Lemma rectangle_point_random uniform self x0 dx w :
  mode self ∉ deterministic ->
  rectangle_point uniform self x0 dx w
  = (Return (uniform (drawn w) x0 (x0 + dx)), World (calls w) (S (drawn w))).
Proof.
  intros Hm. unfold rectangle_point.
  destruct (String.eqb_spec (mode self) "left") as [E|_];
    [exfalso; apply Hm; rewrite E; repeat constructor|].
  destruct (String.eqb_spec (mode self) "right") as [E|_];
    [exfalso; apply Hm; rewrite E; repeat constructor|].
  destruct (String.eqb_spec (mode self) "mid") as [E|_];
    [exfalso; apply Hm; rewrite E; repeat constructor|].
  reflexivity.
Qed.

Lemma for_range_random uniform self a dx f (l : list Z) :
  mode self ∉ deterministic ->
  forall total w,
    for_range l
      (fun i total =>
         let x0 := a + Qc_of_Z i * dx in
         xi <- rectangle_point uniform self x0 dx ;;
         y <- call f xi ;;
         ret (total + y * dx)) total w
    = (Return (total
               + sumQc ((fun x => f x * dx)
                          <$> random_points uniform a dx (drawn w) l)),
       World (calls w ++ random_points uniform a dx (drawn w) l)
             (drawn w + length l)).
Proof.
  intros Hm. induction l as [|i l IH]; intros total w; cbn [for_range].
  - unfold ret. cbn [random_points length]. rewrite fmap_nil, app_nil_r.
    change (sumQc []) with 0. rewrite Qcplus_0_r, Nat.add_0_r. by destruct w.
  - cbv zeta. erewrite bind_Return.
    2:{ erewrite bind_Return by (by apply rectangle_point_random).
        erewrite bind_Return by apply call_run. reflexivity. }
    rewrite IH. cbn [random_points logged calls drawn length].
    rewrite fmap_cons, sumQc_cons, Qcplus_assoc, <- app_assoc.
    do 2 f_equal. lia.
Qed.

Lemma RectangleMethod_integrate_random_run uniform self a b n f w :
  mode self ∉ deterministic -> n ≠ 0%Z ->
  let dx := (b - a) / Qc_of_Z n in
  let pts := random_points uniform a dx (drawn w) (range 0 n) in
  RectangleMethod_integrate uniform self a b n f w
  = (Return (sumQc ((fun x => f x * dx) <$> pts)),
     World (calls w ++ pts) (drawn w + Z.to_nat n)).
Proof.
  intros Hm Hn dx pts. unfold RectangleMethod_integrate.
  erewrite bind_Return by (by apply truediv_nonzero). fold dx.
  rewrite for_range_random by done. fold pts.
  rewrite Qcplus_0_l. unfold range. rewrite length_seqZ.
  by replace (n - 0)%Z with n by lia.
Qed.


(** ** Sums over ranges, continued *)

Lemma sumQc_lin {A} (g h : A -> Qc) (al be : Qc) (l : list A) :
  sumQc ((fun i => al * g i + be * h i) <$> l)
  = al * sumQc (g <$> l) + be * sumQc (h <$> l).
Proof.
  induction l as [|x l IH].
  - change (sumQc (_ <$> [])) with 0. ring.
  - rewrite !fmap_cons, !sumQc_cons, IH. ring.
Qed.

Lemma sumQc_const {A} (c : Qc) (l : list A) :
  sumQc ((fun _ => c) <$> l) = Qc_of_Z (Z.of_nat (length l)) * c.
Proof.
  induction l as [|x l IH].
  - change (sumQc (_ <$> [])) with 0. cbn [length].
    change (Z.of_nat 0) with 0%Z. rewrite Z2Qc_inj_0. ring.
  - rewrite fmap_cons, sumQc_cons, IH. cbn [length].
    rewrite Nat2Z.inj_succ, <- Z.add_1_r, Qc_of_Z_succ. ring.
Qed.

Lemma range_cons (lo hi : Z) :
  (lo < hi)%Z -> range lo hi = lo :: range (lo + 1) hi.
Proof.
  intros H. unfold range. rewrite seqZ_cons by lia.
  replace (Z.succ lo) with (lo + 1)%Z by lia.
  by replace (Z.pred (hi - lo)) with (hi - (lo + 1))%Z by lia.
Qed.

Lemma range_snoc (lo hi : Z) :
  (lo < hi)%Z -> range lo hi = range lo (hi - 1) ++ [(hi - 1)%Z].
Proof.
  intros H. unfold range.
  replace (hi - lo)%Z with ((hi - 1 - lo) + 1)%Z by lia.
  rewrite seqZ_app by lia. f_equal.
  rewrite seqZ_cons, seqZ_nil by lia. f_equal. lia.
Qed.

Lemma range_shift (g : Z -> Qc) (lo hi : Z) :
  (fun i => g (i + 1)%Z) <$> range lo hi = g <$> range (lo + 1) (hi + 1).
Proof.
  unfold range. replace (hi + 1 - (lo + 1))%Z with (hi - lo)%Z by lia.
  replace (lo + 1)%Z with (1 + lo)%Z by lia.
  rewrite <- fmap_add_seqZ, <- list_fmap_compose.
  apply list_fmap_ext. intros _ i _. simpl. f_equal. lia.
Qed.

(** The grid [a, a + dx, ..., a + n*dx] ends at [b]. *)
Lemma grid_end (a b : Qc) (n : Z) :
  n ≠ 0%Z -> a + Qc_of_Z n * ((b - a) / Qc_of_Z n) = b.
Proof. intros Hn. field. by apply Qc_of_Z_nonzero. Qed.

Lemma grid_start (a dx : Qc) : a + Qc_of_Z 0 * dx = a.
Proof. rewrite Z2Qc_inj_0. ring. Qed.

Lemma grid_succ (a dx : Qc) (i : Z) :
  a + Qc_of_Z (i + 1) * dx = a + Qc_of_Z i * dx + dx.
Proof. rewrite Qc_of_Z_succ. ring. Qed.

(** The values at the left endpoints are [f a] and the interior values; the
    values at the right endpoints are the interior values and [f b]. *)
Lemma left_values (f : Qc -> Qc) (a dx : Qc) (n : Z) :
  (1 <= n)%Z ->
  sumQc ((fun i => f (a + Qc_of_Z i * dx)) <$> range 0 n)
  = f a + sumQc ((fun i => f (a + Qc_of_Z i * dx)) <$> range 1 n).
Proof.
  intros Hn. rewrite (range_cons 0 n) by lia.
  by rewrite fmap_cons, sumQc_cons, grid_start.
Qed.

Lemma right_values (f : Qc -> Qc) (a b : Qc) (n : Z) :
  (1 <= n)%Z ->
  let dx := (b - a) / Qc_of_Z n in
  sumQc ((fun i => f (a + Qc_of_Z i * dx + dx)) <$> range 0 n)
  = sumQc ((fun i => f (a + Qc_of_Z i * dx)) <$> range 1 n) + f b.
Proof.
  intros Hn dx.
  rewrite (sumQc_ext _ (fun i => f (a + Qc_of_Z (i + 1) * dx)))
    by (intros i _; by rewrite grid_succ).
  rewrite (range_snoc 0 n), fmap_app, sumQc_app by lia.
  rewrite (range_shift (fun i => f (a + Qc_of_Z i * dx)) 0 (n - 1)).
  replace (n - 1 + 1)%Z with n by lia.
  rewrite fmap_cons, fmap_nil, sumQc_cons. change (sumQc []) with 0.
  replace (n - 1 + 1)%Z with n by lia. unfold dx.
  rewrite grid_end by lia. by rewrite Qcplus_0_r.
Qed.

______________________________

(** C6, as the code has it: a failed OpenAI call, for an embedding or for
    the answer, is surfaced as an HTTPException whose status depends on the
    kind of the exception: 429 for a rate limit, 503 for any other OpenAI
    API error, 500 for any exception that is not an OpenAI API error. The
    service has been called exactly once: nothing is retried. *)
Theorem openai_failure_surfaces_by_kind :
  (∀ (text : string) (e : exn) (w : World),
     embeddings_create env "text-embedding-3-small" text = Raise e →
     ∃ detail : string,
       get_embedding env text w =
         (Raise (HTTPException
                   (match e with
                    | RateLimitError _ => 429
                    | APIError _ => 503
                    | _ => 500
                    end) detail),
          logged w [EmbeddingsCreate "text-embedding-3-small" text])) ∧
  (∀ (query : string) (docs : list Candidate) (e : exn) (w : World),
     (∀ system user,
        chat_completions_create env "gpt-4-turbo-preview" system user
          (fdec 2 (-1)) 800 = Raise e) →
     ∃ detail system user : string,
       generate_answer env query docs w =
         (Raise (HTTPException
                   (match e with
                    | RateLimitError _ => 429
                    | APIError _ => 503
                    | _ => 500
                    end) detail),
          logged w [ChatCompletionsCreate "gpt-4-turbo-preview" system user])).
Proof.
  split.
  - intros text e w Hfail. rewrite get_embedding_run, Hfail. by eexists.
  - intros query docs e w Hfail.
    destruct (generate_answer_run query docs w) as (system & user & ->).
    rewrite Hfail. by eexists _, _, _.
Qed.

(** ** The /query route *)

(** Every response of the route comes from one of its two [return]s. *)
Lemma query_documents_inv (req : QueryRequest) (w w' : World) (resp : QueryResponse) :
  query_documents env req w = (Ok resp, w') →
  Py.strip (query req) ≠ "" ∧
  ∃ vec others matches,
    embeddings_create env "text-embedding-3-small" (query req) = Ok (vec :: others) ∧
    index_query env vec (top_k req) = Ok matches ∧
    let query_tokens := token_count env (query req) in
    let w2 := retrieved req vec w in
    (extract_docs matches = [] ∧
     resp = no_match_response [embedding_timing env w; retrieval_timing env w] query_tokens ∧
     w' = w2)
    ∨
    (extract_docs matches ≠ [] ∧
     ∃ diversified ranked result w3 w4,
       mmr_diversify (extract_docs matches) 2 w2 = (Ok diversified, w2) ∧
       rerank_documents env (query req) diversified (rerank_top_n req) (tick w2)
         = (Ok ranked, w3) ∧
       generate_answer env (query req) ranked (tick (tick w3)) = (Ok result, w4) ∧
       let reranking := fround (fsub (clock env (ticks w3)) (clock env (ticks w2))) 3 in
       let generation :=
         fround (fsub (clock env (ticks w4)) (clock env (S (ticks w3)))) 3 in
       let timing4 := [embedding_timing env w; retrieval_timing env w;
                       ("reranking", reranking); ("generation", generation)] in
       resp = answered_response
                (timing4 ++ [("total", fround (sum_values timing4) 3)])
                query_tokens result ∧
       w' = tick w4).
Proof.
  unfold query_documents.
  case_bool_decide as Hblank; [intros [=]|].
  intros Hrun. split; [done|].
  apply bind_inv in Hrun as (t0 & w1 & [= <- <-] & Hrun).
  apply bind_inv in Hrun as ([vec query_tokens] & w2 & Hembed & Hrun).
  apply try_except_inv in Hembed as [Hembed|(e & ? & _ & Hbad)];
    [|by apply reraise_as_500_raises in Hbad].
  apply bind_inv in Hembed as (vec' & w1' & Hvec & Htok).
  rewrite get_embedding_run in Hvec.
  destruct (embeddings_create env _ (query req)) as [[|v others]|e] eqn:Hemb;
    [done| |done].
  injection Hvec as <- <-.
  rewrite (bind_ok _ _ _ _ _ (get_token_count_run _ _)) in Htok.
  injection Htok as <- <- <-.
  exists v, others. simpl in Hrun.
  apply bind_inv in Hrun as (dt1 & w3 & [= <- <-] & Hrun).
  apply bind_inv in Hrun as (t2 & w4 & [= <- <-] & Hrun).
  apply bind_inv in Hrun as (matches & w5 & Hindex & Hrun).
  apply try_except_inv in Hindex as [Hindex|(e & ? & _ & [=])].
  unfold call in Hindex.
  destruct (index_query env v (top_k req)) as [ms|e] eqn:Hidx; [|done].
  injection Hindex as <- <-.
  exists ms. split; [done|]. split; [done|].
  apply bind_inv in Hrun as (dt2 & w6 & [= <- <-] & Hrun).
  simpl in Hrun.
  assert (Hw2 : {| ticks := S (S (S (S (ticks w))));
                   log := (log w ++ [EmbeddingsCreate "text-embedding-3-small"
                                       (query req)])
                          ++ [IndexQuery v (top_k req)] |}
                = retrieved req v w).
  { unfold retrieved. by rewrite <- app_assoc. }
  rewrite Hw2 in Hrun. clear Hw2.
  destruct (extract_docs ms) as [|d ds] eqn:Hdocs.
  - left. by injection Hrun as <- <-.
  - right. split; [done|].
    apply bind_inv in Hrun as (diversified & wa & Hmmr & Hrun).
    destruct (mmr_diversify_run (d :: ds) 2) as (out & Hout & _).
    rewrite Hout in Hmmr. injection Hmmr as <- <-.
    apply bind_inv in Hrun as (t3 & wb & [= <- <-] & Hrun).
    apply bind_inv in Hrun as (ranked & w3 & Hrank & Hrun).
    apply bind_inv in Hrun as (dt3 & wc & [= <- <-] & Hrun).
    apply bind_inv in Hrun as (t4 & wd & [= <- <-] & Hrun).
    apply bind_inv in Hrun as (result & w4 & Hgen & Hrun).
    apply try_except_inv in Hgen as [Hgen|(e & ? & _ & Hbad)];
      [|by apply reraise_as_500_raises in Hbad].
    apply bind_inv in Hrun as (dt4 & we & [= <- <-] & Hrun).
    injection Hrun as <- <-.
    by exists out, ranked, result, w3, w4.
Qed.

______________________________

> _Task item_
What do the lines above say from the one containing "let query_tokens := token_count" down to the one containing "rewrite get_embedding_run in Hvec."? Return them exactly, both end lines included, and only them.

> _Solution for this exercise_
    let query_tokens := token_count env (query req) in
    let w2 := retrieved req vec w in
    (extract_docs matches = [] ∧
     resp = no_match_response [embedding_timing env w; retrieval_timing env w] query_tokens ∧
     w' = w2)
    ∨
    (extract_docs matches ≠ [] ∧
     ∃ diversified ranked result w3 w4,
       mmr_diversify (extract_docs matches) 2 w2 = (Ok diversified, w2) ∧
       rerank_documents env (query req) diversified (rerank_top_n req) (tick w2)
         = (Ok ranked, w3) ∧
       generate_answer env (query req) ranked (tick (tick w3)) = (Ok result, w4) ∧
       let reranking := fround (fsub (clock env (ticks w3)) (clock env (ticks w2))) 3 in
       let generation :=
         fround (fsub (clock env (ticks w4)) (clock env (S (ticks w3)))) 3 in
       let timing4 := [embedding_timing env w; retrieval_timing env w;
                       ("reranking", reranking); ("generation", generation)] in
       resp = answered_response
                (timing4 ++ [("total", fround (sum_values timing4) 3)])
                query_tokens result ∧
       w' = tick w4).
Proof.
  unfold query_documents.
  case_bool_decide as Hblank; [intros [=]|].
  intros Hrun. split; [done|].
  apply bind_inv in Hrun as (t0 & w1 & [= <- <-] & Hrun).
  apply bind_inv in Hrun as ([vec query_tokens] & w2 & Hembed & Hrun).
  apply try_except_inv in Hembed as [Hembed|(e & ? & _ & Hbad)];
    [|by apply reraise_as_500_raises in Hbad].
  apply bind_inv in Hembed as (vec' & w1' & Hvec & Htok).
  rewrite get_embedding_run in Hvec.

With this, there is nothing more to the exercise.